About 14
percent of groundwater basins have high concentrations of inorganic
constituents; only 1 percent have high levels of man-made organic compounds
High
concentrations of naturally occurring inorganic constituents – including
arsenic, boron and lead – are found in about 14 percent of the primary aquifers
in California’s Napa, Sonoma and Marin counties, according to a U.S. Geological
Survey (USGS) report prepared in cooperation with the California Water
Resources Control Board. Primary aquifers are those that supply public drinking
water.
“High
concentration” means that a level is above a health-based benchmark, some of
which are regulatory. The USGS assessment analyzed untreated ground water from
wells, not water delivered to consumers through the tap. Regulatory benchmarks
are enforced only for water delivered to consumers.
Arsenic was
detected above the U.S. Maximum Contaminant Level of 10 parts per billion in
about 10 percent of the primary aquifers. Boron was detected above the
California Notification Level, a non-regulatory benchmark of one part per million,
in about 4 percent of the primary aquifers. And lead was detected at high
concentrations in about 2 percent of the primary aquifers. The U.S. Action
Level for lead is 15 parts per billion.
High
concentrations of arsenic were attributed to the dissolution of sediments that
naturally contain arsenic.
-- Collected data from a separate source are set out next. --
(* ===== verification/DirReinstall.v ===== *)
(** * Setting the entries of a directory again

    Recovery clears the directory and sets the entries it trusts again
    ([loadCheckpoint] of [cache/checkpoint.go]).  The free chain of a segment
    is determined by the lengths of its buckets, so entries that fitted one
    directory fit another of the same geometry: no [Set] panics and none
    displaces an entry. *)

From S2P Require Import Prelude Hash Dir Doc DirTrie DirManager DirChain DirOps DirRemove DirSpec DirInit DirValidate Directory.

(** ** The slots outside the bucket heads *)

(** How many non-head slots the entries of a segment occupy. *)
Definition overflow (a : list (list Entry)) : nat := sum_list ((fun l => pred (length l)) <$> a).

Definition tails (chs : list (list nat)) : list nat := concat (tail <$> chs).

Lemma overflow_views s chs : overflow (views s chs) = length (tails chs).
Proof.
  unfold overflow, tails, views. induction chs as [|c chs IH]; [done|]. cbn. rewrite length_app, <- IH, view_length. by destruct c.
Qed.

Lemma elem_of_tails ds chs i : used_wf ds chs -> i ∈ tails chs <-> i ∈ concat chs /\ nonhead i.
Proof.
  intros U. unfold tails. split.
  - intros (b & c' & Hc' & Hi)%elem_of_concat_inv. rewrite list_lookup_fmap in Hc'. destruct (chs !! b) as [c|] eqn:Hc; [|done].
    injection Hc' as <-. destruct c as [|h l]; [set_solver|]. destruct (uw_bucket _ _ U _ _ Hc) as [[_ F] _].
    cbn in Hi. rewrite Forall_forall in F. split; [|by apply F]. eapply elem_of_concat; [exact Hc|set_solver].
  - intros [(b & c & Hc & Hi)%elem_of_concat_inv Hn]. eapply elem_of_concat; [by rewrite list_lookup_fmap, Hc|].
    destruct c as [|h l]; [set_solver|]. destruct (uw_bucket _ _ U _ _ Hc) as [[-> F] _]. cbn.
    apply elem_of_cons in Hi as [->|]; [|done]. by eapply nonhead_bucket in Hn.
Qed.

Lemma NoDup_tails chs : NoDup (concat chs) -> NoDup (tails chs).
Proof.
  intros N. apply (sublist_NoDup _ (concat chs)); [done|]. unfold tails. clear N.
  induction chs as [|c chs IH]; [done|]. cbn. apply sublist_app; [|done]. destruct c; cbn; [done|by apply sublist_cons].
Qed.

Lemma tails_slots ds chs : used_wf ds chs -> tails chs ⊆ slots (length chs).
Proof.
  intros U i Hi. apply (elem_of_tails _ _ _ U) in Hi as [Hi Hn]. apply elem_of_slots. split; [done|].
  destruct (used_elem _ _ _ U Hi) as (d & Hd & _). rewrite <- (uw_len _ _ U). by eapply lookup_lt_Some.
Qed.

(** The entries of a segment leave at least no slot over-used ... *)
Lemma overflow_le s a : seg_abs s a -> (overflow a <= 3 * length a)%nat.
Proof.
  intros (chs & fl & (_ & _ & U & _) & ->). rewrite overflow_views. unfold views. rewrite length_fmap, <- length_slots.
  apply submseteq_length, NoDup_submseteq; [by eapply NoDup_tails, uw_nodup|]. by apply (tails_slots (dirs s)).
Qed.

(** ... and an empty free chain means that all of them are used. *)
Lemma overflow_full s a : seg_abs s a -> freeStart s = 0 -> (3 * length a <= overflow a)%nat.
Proof.
  intros (chs & fl & (_ & _ & U & F) & ->) H0. rewrite overflow_views. unfold views. rewrite length_fmap, <- length_slots.
  assert (fl = []) as ->.
  { destruct fl as [|i fl]; [done|]. pose proof (fw_start _ _ _ F) as Hs. pose proof (fw_nonhead _ _ _ F) as Fn.
    apply Forall_cons in Fn as [Hi _]. apply nonhead_nonzero in Hi. cbn in Hs. lia. }
  apply submseteq_length, NoDup_submseteq; [apply slots_NoDup|]. intros i [Hn Hlt]%elem_of_slots.
  apply (elem_of_tails _ _ _ U). split; [|done]. rewrite <- (uw_len _ _ U) in Hlt.
  destruct (lookup_lt_is_Some_2 _ _ Hlt) as [d Hd]. apply (uw_cover _ _ U i d Hn Hd). intros Ho.
  pose proof (fw_cover _ _ _ F i d Hn Hd Ho). set_solver.
Qed.

(** ** An exact [Set] *)

Lemma alter_lookup {A} (f : A -> A) (i : nat) (l : list A) x : l !! i = Some x -> alter f i l = <[i := f x]> l.
Proof.
  intros Hx. assert (i < length l)%nat by (by eapply lookup_lt_Some). apply list_eq. intros j.
  destruct (decide (i = j)) as [<-|]; [by rewrite list_lookup_alter_eq, list_lookup_insert_eq, Hx|].
  by rewrite list_lookup_alter_ne, list_lookup_insert_ne.
Qed.

(** The entries after [e] has been put at a hash position. *)
Definition putAt (A : list (list (list Entry))) (pos : Z * nat * nat) (e : Entry) : list (list (list Entry)) :=
  alter (alter (putTag e) pos.2) pos.1.2 A.

Definition displacesNothing (dm : DirManager) (A : list (list (list Entry))) (key : bytes) : Prop :=
  let pos := hashPosition dm key in
  hasFree dm key \/ bucketOf A pos = [] \/ findTag pos.1.1 (bucketOf A pos) <> None.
These processes are controlled by the amount of
oxygen dissolved in the ground water.
High
concentrations of boron were primarily associated with ground water mixing with
hydrothermal waters or high-salinity waters in the Napa-Sonoma lowlands.
Concentrations
of organic constituents – generally man-made compounds such as solvents and
pesticides – were above health-based standards in about 1 percent of the ground
water.
The report,
“Status and Understanding of Groundwater Quality in the North San Francisco Bay
Groundwater Basins, 2004: California GAMA Priority Basin Project,” was
conducted under the State of California’s
Groundwater Ambient Monitoring and Assessment Program.
While the
initial USGS well-sampling was conducted in 2004, and a data report released in
2006, this new interpretive report provides an assessment of the drinking water
aquifers, based on the USGS data and more than 300,000 records in a California
Department of Public Health database.
The report
can be found on-line by followingthis
link.
The USGS
has been coordinating closely with water purveyors in the region. The owners of
wells sampled – cities, water agencies, private well owners – have received the
results of the study.
Of the 255
organic and special-interest constituents tested for, 26 were detected. Two
organic constituents were detected in 10 percent or more of the samples:
chloroform, a byproduct from the disinfection of water, and the herbicide
simazine. However, both were detected at very low concentrations – below one-tenth
of a health-based threshold. Nitrate was high in less than 1 percent of the
primary aquifers.
Chloroform
and simazine generally were detected in samples collected from shallow wells
located in urban or agricultural areas. In addition, age-dating of these
samples indicated that all or some of the ground water from these wells is less
than 50 years old. These results suggest
that chloroform and simazine in ground water are the result of human activities
in the last 50 years.
“This
aquifer assessment reveals that the major threats to ground water quality are
naturally occurring trace elements, rather than man-made compounds associated
with human activities,” says Dr. Justin Kulongoski a research hydrologist and
senior author of the USGS report.
“The work done
by the Priority Basin Project in the North San Francisco Bay Area is
important because we are providing, for
the first time, a quantitative assessment of the extent to which deep ground water
may have high concentrations of both natural and man-made constituents,” says
co-author Dr. Kenneth Belitz, chief of USGS’ GAMA program. “This information
can be used by managers to insure that our drinking water supply remains safe.”
The State
Water Resources Control Board’s GAMA Program is collaborating with the USGS to
monitor and assess water quality in 120 ground water basins across California over a
10-year period. The main goals of GAMA are to improve comprehensive statewide
ground water monitoring and to increase the availability of groundwater-quality
information to the public.
“Ground water
samples collected for this study contain fewer man-made compounds, at lower
concentrations, than many ground water basins studied by the USGS,” Kulongoski says.
“The concentrations of these constituents were typically one-half to less than
one-forty-thousandth of the levels utilized by the State of California’s Department of Public Health for
regulatory purposes.”
“The
ability to detect the presence of man-made compounds in public-supply wells at
ultra-low concentrations is important for the protection of our water
resources,” Belitz notes. “Our goal is to understand how these compounds are
transported from the landscape and into the aquifer system.”